Enriquecimento de urânio no Irã. Foto: Efe
" O que Trump diz sempre nos deixa em um estado de incerteza e confusão. Na segunda-feira, ele disse que a guerra terminaria em poucas horas, mas não foi o que aconteceu. Ele ficou muito bravo com Israel por continuar atacando, e fez um discurso relativamente compreensivo em relação ao Irã", observou ela.
"O Irã poderia aproveitar o cessar-fogo para ganhar tempo e finalizar sua ideia de ter uma bomba nuclear. Isso é algo que será discutido na opinião pública daquele país", disse Novoa.
Cárdenas indicou que a questão subjacente a esta guerra é que o Irã agora tem todos os incentivos para desenvolver uma arma nuclear, porque é praticamente a única garantia contra ataques. "Temos o exemplo de Saddam Hussein no Iraque (que foi deposto), e olhamos para o caso da Coreia do Norte, que tem armas nucleares e ninguém a ataca."
"Mas a linha vermelha permanece, e Israel não permitirá que o Irã tenha uma arma nuclear", enfatizou Cárdenas.

Donald Trump em seu discurso à nação sobre os ataques ao Irã. Foto: AFP
Cárdenas lembrou que, durante o governo de Barack Obama (2009-2017), o Irã concordou em limitar seu programa nuclear em troca do alívio das sanções internacionais. Mas Trump posteriormente rompeu esse acordo.
"Isso removeu todos os incentivos para que o Irã cumprisse o acordo", disse Cárdenas.

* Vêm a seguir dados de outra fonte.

(** X13: one invocation, from the construction of the controller to the
    end of the [with] statement, writes at most one byte sequence, and
    that is the frame of the requested action: discovery, the probe, the
    opening, the buffer resets and the close write nothing.  When the
    invocation ends with a verdict, the frame was written. *)
Theorem invocation_writes_one_frame
  (a : Action) (port : option string) (verbose : bool) (w : World) :
  (sent (trace (snd (snd (run E a port verbose w)))) = sent (trace w) \/
   sent (trace (snd (snd (run E a port verbose w)))) =
   sent (trace w) ++
   [match a with
    | ActOff => [xa0; x01; x00; xa1]
    | ActOn => [xa0; x01; x03; xa4]
    | ActToggle => [xa0; x01; x04; xa5]
    | ActStatus => [xa0; x01; x05; xa6]
    end]) /\
  (forall verdict,
     fst (run E a port verbose w) = Ok verdict ->
     sent (trace (snd (snd (run E a port verbose w)))) =
     sent (trace w) ++
     [match a with
      | ActOff => [xa0; x01; x00; xa1]
      | ActOn => [xa0; x01; x03; xa4]
      | ActToggle => [xa0; x01; x04; xa5]
      | ActStatus => [xa0; x01; x05; xa6]
      end]).
Proof.
  unfold run. pose proof (init_sent port verbose w) as Hinit.
  destruct (__init__ E port verbose w) as [[c0 | e] w1]; cbn [snd] in Hinit;
    [| split; [now left | discriminate]].
  unfold with_controller.
  pose proof (enter_sent c0 w1) as Henter.
  pose proof (enter_connects E c0 w1) as Hconn.
  destruct (__enter__ E (c0, w1)) as [[[] | e] [c1 w2]];
    cbn [fst snd] in *;
    [| split; [left; congruence | discriminate]].
  destruct (Hconn eq_refl) as (s1 & Hs1 & _).
  pose proof (actions_sent a c1 w2) as Hbody.
  rewrite (connected_opened Hs1) in Hbody.
  destruct (actions E a (c1, w2)) as [r [c2 w3]]. cbn [fst snd] in *.
  pose proof (exit_sent (c2, w3)) as Hexit.
  pose proof (exit_ok (c2, w3)) as Hok.
  destruct (__exit__ (c2, w3)) as [[[] | e] [c3 w4]];
    cbn [fst snd] in *; try discriminate.
  assert (Hall : sent (trace w4) =
                 sent (trace w) ++
                 [match a with
                  | ActOff => [xa0; x01; x00; xa1]
                  | ActOn => [xa0; x01; x03; xa4]
                  | ActToggle => [xa0; x01; x04; xa5]
                  | ActStatus => [xa0; x01; x05; xa6]
                  end]).
  { rewrite Hexit, Hbody, Henter, Hinit. now destruct a. }
  split; [now right | intros _ _; exact Hall].
Qed.

(** X14: the exit code does not depend on what the device answers.  With
    a port given on the command line, when that port opens and no call on
    the connection fails, [main] returns 0 whatever bytes arrive, and
    also when none arrive: a verdict UNKNOWN is no failure. *)
Theorem exit_code_ignores_reply
  (a : Action) (port : string) (verbose : bool) (w : World) :
  port <> EmptyString ->
  open_error E (now w) port = None ->
  no_io_error E (now w + 1) 8 ->
  fst (main E a (Some port) verbose w) = 0%Z.
Proof.
  intros Hport Hopen Hio.
  unfold main, run, __init__, bind.
  destruct port as [| ch port]; [congruence |].
  cbn [truthy_str ret].
  set (p := String ch port) in *.
  set (c0 := {| verbose := verbose; port_name := p; serial_port := None |}).
  unfold with_controller.
  rewrite (enter_run E c0 w) by (try exact Hopen; apply Hio; lia).
  match goal with
  | |- context [actions E a (set_serial_port c0 (Some ?s), ?ww)] =>
      set (s1 := s); set (w1 := ww)
  end.
  assert (Hnow : now w1 = now w + 3).
  { unfold w1, now. cbn [trace]. rewrite length_app. cbn. lia. }
  rewrite (surjective_pairing (actions E a (set_serial_port c0 (Some s1), w1))).
  rewrite actions_execute, execute_action_result, execute_action_state.
  rewrite (@send_command_outcome _ c0 s1 w1 eq_refl)
    by (intros i Hi; apply Hio; lia).
  pose proof (exit_ok) as Hexit.
  destruct (0 <? List.length (buffered E s1 (now w1) 4)); cbn [fst snd rbind].
  - destruct (parse_status_total (Some (buffered E s1 (now w1) 5)))
      as [v ->].
    specialize (Hexit (at_read E
      match a with
      | ActOn => CMD_ON | ActOff => CMD_OFF
      | ActToggle => CMD_TOGGLE | ActStatus => CMD_STATUS
      end c0 s1 w1)).
    destruct (__exit__ _) as [[[] | e] [c3 w4]]; [reflexivity | discriminate].
  - specialize (Hexit (at_check E
      match a with
      | ActOn => CMD_ON | ActOff => CMD_OFF
      | ActToggle => CMD_TOGGLE | ActStatus => CMD_STATUS
      end c0 s1 w1)).
    destruct (__exit__ _) as [[[] | e] [c3 w4]]; [reflexivity | discriminate].
Qed.

End InvocationMore.

Section InvocationMoreRuns.

Lemma late_bytes_join_next_response_witness :
  connected open_controller
    {| port := "COM3"; is_open := true; in_buffer := [] |} /\
  no_io_error chatty_env (now start) 12 /\
  fst (_send_command chatty_env CMD_STATUS
         (snd (_send_command chatty_env CMD_ON (open_controller, start)))) =
  Ok (Some [x01; x01; xa2; xa0; x01; x01]).
Proof.
  assert (Hconn : connected open_controller
            {| port := "COM3"; is_open := true; in_buffer := [] |})
    by (split; reflexivity).
  assert (Hio : no_io_error chatty_env (now start) 12)
    by (intros i _; reflexivity).
  split; [exact Hconn |]. split; [exact Hio |].
  rewrite (@late_bytes_join_next_response chatty_env CMD_ON CMD_STATUS
             open_controller _ start Hconn Hio);
    [reflexivity | discriminate | discriminate].
Defined.

Lemma exit_code_ignores_reply_witness :
  "COM5"%string <> EmptyString /\
  no_io_error (quiet_env [] 5 [xa0; x01]) (now start + 1) 8 /\
  fst (main (quiet_env [] 5 [xa0; x01]) ActStatus (Some "COM5"%string)
         false start) = 0%Z.
Proof.
  assert (Hio : no_io_error (quiet_env [] 5 [xa0; x01]) (now start + 1) 8)
    by (intros i _; reflexivity).
  split; [discriminate |]. split; [exact Hio |].
  apply (@exit_code_ignores_reply (quiet_env [] 5 [xa0; x01]) ActStatus
           "COM5" false start); [discriminate | reflexivity | exact Hio].
Defined.

End InvocationMoreRuns.

(* ------------------------------------------------------------------ *)
(** * Descriptions beyond ASCII *)

Section CaseMapping.

(** The classification follows the case mapping it is given: with a
    mapping that takes the long s to S, as [str.upper] does, a description
    written with it is a tier-2 candidate. *)
Example long_s_description :
  classify long_s_upper
    {| device := "COM9"; description := Some "uſb relay"%string |} =
  [("COM9"%string, Some "uſb relay"%string, 2%Z)].
Proof. reflexivity. Qed.

Lemma classification_by_keywords_witness :
  (forall s, is_ascii s = true -> ascii_upper s = ascii_upper s) /\
  classify ascii_upper bare_port = [] /\
  map tier (classify ascii_upper
              (described generic_port (ascii_lower "Generic usb Serial"))) =
  [2%Z].
Proof.
  assert (Hascii : forall s, is_ascii s = true -> ascii_upper s = ascii_upper s)
    by reflexivity.
  split; [exact Hascii |].
  destruct (classification_by_keywords ascii_upper [] bare_port)
    as (_ & _ & _ & _ & _ & Hcase).
  destruct (Hcase Hascii) as [Hempty _].
  split; [apply Hempty; now left |].
  destruct (classification_by_keywords ascii_upper [] generic_port)
    as (_ & _ & _ & _ & _ & Hcase').
  destruct (Hcase' Hascii) as [_ Hletters].
  destruct (Hletters "Generic usb Serial"%string eq_refl) as [Hlower _].
  rewrite Hlower. reflexivity.
Defined.

End CaseMapping.

(* ------------------------------------------------------------------ *)
(** * A failure while the scope is entered *)

Section EnterFailure.
Variable E : Env.

(** [__enter__] when the port opens and the reset of the input buffer
    fails: the exception leaves it with the connection open. *)
Lemma enter_reset_failure (c : RelayController) (w : World)
  (e : SerialException) :
  open_error E (now w) (port_name c) = None ->
  io_error E (now w + 1) = Some e ->
  __enter__ E (c, w) =
  (Raise (SerialError e),
   (set_serial_port c
      (Some {| port := port_name c; is_open := true;
               in_buffer := arrival E (now w + 1) |}),
    {| trace := trace w ++ [EvOpen (port_name c) BAUD_RATE TIMEOUT;
                            EvResetInput];
       held := port_name c :: held w |})).
Proof.
  intros Hopen H1. unfold __enter__, Serial_new. rewrite Hopen.
  replace (now w + 1) with (S (now w)) in * by lia.
  set (s0 := {| port := port_name c; is_open := true; in_buffer := [] |}).
  set (w0 := log (EvOpen (port_name c) BAUD_RATE TIMEOUT) w).
  set (w1 := {| trace := trace w0; held := port_name c :: held w0 |}).
  assert (Hnow1 : now w1 = S (now w)) by apply now_log.
  rewrite bind_eq. unfold reset_input_buffer.
  rewrite (@on_port_call E _ EvResetInput _ (set_serial_port c (Some s0)) s0 w1)
    by (split; reflexivity).
  rewrite Hnow1, H1. cbv beta iota.
  unfold deliver. cbn [is_open s0]. rewrite Hnow1.
  unfold set_serial_port, w1, w0, s0, log.
  cbn [port in_buffer verbose port_name serial_port app trace held].
  now rewrite <- !app_assoc.
Qed.

(** C9: an invocation that leaves a port open.  With a port given on the
    command line, when the port opens and the reset of the input buffer
    that follows in [__enter__] raises in the transport, the [with]
    statement does not run [__exit__]: the exception goes to the handlers
    of [main], which returns 1, and the invocation ends with the
    connection open and the port held; the calls made are the opening and
    the reset, and no close. *)
Theorem enter_failure_leaves_port_held
  (a : Action) (port : string) (verbose : bool) (w : World)
  (e : SerialException) :
  port <> EmptyString ->
  open_error E (now w) port = None ->
  io_error E (now w + 1) = Some e ->
  run E a (Some port) verbose w =
  (Raise (SerialError e),
   (Some {| verbose := verbose; port_name := port;
            serial_port :=
              Some {| port := port; is_open := true;
                      in_buffer := arrival E (now w + 1) |} |},
    {| trace := trace w ++ [EvOpen port BAUD_RATE TIMEOUT; EvResetInput];
       held := port :: held w |})) /\
  main E a (Some port) verbose w =
  (1%Z,
   {| trace := trace w ++ [EvOpen port BAUD_RATE TIMEOUT; EvResetInput];
      held := port :: held w |}).
Proof.
  intros Hport Hopen Hreset.
  assert (Hrun :
    run E a (Some port) verbose w =
    (Raise (SerialError e),
     (Some {| verbose := verbose; port_name := port;
              serial_port :=
                Some {| port := port; is_open := true;
                        in_buffer := arrival E (now w + 1) |} |},
      {| trace := trace w ++ [EvOpen port BAUD_RATE TIMEOUT; EvResetInput];
         held := port :: held w |}))).
  { unfold run, __init__, bind.
    destruct port as [| ch port]; [congruence |].
    cbn [truthy_str ret]. unfold with_controller.
    now rewrite (@enter_reset_failure
                   {| verbose := verbose; port_name := String ch port;
                      serial_port := None |} w e Hopen Hreset). }
  split; [exact Hrun |].
  unfold main. now rewrite Hrun.
Qed.

End EnterFailure.

Section EnterFailureRuns.

Lemma enter_failure_leaves_port_held_witness :
  "COM3"%string <> EmptyString /\
  open_error (failing_env 1 DEVICE_GONE []) (now start) "COM3" = None /\
  io_error (failing_env 1 DEVICE_GONE []) (now start + 1) =
    Some DEVICE_GONE /\
  main (failing_env 1 DEVICE_GONE []) ActOn (Some "COM3"%string) false start =
  (1%Z,
   {| trace := [EvOpen "COM3" BAUD_RATE TIMEOUT; EvResetInput];
      held := ["COM3"%string] |}).
Proof.
  split; [discriminate |]. split; [reflexivity |]. split; [reflexivity |].
  exact (proj2 (@enter_failure_leaves_port_held
                  (failing_env 1 DEVICE_GONE []) ActOn "COM3" false start
                  DEVICE_GONE ltac:(discriminate) eq_refl eq_refl)).
Defined.

End EnterFailureRuns.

“Lembremos que o Irã, ao contrário de Israel, é signatário do acordo de não proliferação nuclear. Isso o obriga a enviar inspetores para fazer seu trabalho. Mas, no caso de Israel, não é o caso. Israel não assinou esse acordo. E é importante lembrar que, desde 1981, o Conselho de Segurança pede transparência sobre seu programa nuclear. Mas, mais de 40 anos se passaram e ele o denunciou repetidamente”, disse Cárdenas.

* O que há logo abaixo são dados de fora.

Lemma createVehicle_stores (data : obj) (uid : Z) (image : prim) (d : db) :
  Number StringToNumber (get data "userId") = Int uid →
  accepts Vehicle d (<["image" := image]> (delete "image" data)) = true →
  (truthy (get data "image") = false ∧ image = VStr "default.png" ∨
   truthy (get data "image") = true ∧ saveImage (get data "image") "vehicle" = Ok image) →
  ∃ row d', createVehicle data (VNum (Int uid)) d = (Ok (Instance row), d') ∧
            rows (Vehicles d') = rows (Vehicles d) ++ [row] ∧
            row !! "image" = Some image.
Proof.
  intros Huid Hok Himage. unfold createVehicle.
  rewrite Huid, strict_neq_same. run_async. unfold create.
  destruct Himage as [[-> ->]|[-> ->]]; simpl; rewrite Hok; simpl;
    (eexists _, _; split; [reflexivity|]; split; [done|]);
    do 3 (rewrite lookup_insert_ne by done); apply lookup_insert_eq.
Qed.

(** C8. A vehicle created by its owner without an image (none in the
    payload, or a falsy one) is stored with the image [default.png]; with an
    image, it is stored with the reference the Blob Store returned for it.
    In both cases the row is the one appended to the table. *)
Theorem C8_vehicle_image_reference (data : obj) (uid : Z) (d : db) :
  Number StringToNumber (get data "userId") = Int uid →
  (truthy (get data "image") = false →
   accepts Vehicle d (<["image" := VStr "default.png"]> (delete "image" data)) = true →
   ∃ row d', createVehicle data (VNum (Int uid)) d = (Ok (Instance row), d') ∧
             rows (Vehicles d') = rows (Vehicles d) ++ [row] ∧
             row !! "image" = Some (VStr "default.png")) ∧
  (∀ ref, truthy (get data "image") = true →
          saveImage (get data "image") "vehicle" = Ok ref →
          accepts Vehicle d (<["image" := ref]> (delete "image" data)) = true →
   ∃ row d', createVehicle data (VNum (Int uid)) d = (Ok (Instance row), d') ∧
             rows (Vehicles d') = rows (Vehicles d) ++ [row] ∧
             row !! "image" = Some ref).
Proof.
  intros Huid. split.
  - intros Himage Hok. apply createVehicle_stores; auto.
  - intros ref Himage Hsaved Hok. apply createVehicle_stores; auto.
Qed.

End Vehicle_facts.

Section Vehicle_examples.
#[local] Existing Instance Scenario.world.
Import vehicleController.

(** User 2 is refused on the vehicle of user 1, whatever the request. *)
Lemma C1_vehicle_mutation_denied_witness :
  let stranger := Scenario.user 2 in
  createVehicle (Scenario.suv 1) stranger Scenario.garage
    = (Ok unauthorized, Scenario.garage) ∧
  updateVehicle 1 {[ "type" := VStr "ute" ]} stranger Scenario.garage
    = (Ok unauthorized, Scenario.garage) ∧
  deleteVehicle 1 stranger Scenario.garage
    = (Ok unauthorized, Scenario.garage).
Proof.
  intros stranger.
  destruct (C1_vehicle_mutation_denied Scenario.garage 1 (Scenario.suv 1) stranger)
    as [Hcreate _].
  destruct (C1_vehicle_mutation_denied Scenario.garage 1 {[ "type" := VStr "ute" ]}
              stranger) as [_ Hchange].
  split.
  - apply Hcreate. vm_compute. discriminate.
  - apply (Hchange (Scenario.user 1)).
    + vm_compute. reflexivity.
    + vm_compute. discriminate.
Defined.

(** Vehicle 7 does not exist in the garage of user 1. *)
Lemma C2_missing_vehicle_rejects_witness :
  updateVehicle 7 {[ "type" := VStr "ute" ]} (Scenario.user 1) Scenario.garage
    = (Throw TypeError, Scenario.garage) ∧
  deleteVehicle 7 (Scenario.user 1) Scenario.garage
    = (Throw TypeError, Scenario.garage).
Proof.
  destruct (C2_missing_vehicle_rejects Scenario.garage 7 {[ "type" := VStr "ute" ]}
              (Scenario.user 1)) as (Hu & Hd & _).
  - vm_compute. reflexivity.
  - by split.
Defined.

(** Six vehicles of the type come back, the oldest first. *)
Lemma C7_six_suvs_counterexample :
  length <$> listed (getVehiclesByType "suv" Scenario.six_suvs).1 = Some 6%nat ∧
  fmap (M := list) (sort_key "createdAt")
    <$> listed (getVehiclesByType "suv" Scenario.six_suvs).1
    = Some [0; 1; 2; 3; 4; 5] ∧
  ¬ Sorted (λ older newer : Z, newer ≤ older) [0; 1; 2; 3; 4; 5].
Proof.
  split; [vm_compute; reflexivity|]. split; [vm_compute; reflexivity|].
  intros Hsorted. apply Sorted_inv in Hsorted as [_ Hhd].
  apply HdRel_inv in Hhd. simpl in Hhd. lia.
Qed.

(** User 1 registers a vehicle without an image, then one with an image. *)
Lemma C8_vehicle_image_reference_witness :
  (∃ row d', createVehicle (Scenario.suv 1) (Scenario.user 1) Scenario.empty
               = (Ok (Instance row), d') ∧
             rows (Vehicles d') = [row] ∧
             row !! "image" = Some (VStr "default.png")) ∧
  (∃ row d', createVehicle (<["image" := VStr "iVBORw0KGgo="]> (Scenario.suv 1))
               (Scenario.user 1) Scenario.empty
               = (Ok (Instance row), d') ∧
             rows (Vehicles d') = [row] ∧
             row !! "image" = Some (VStr "vehicle.png")).
Proof.
  split.
  - destruct (C8_vehicle_image_reference (Scenario.suv 1) 1 Scenario.empty)
      as [Hnone _]; [vm_compute; reflexivity|].
    apply Hnone; vm_compute; reflexivity.
  - destruct (C8_vehicle_image_reference
                (<["image" := VStr "iVBORw0KGgo="]> (Scenario.suv 1)) 1 Scenario.empty)
      as [_ Hsome]; [vm_compute; reflexivity|].
    apply (Hsome (VStr "vehicle.png")); vm_compute; reflexivity.
Defined.

End Vehicle_examples.

(** ** The Event service *)

Section Event_facts.
Context `{Collaborators}.
Import eventController.

Lemma authorize_spec (owner caller : prim) : authorize owner caller = true ↔ owner = caller.
Proof. unfold authorize. apply bool_decide_eq_true. Qed.

Lemma updateEvent_decision (id : Z) (data row : obj) (caller : prim) (d : db) :
  first_match Event (by_id id) d = Some row →
  updateEvent id data caller d =
    if authorize (get row "userId") caller
    then match update Event data (by_id id) d with
         | (Ok event, d') => (Ok (Counts event), d')
         | (Throw e, d') => (Throw e, d')
         end
    else (Ok unauthorized, d).
Proof.
  intros Hrow. unfold updateEvent. run_async. rewrite Hrow. simpl.
  by destruct (authorize _ _).
Qed.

Ele acrescentou que , para retornar ao processo de negociação, o acordo com Obama para suspender as sanções ao Irã em troca de inspeções mais rigorosas teria que ser retomado. "Mas, como esse acordo foi quebrado por Trump, retomá-lo seria admitir que ele estava errado, então é muito difícil que isso aconteça."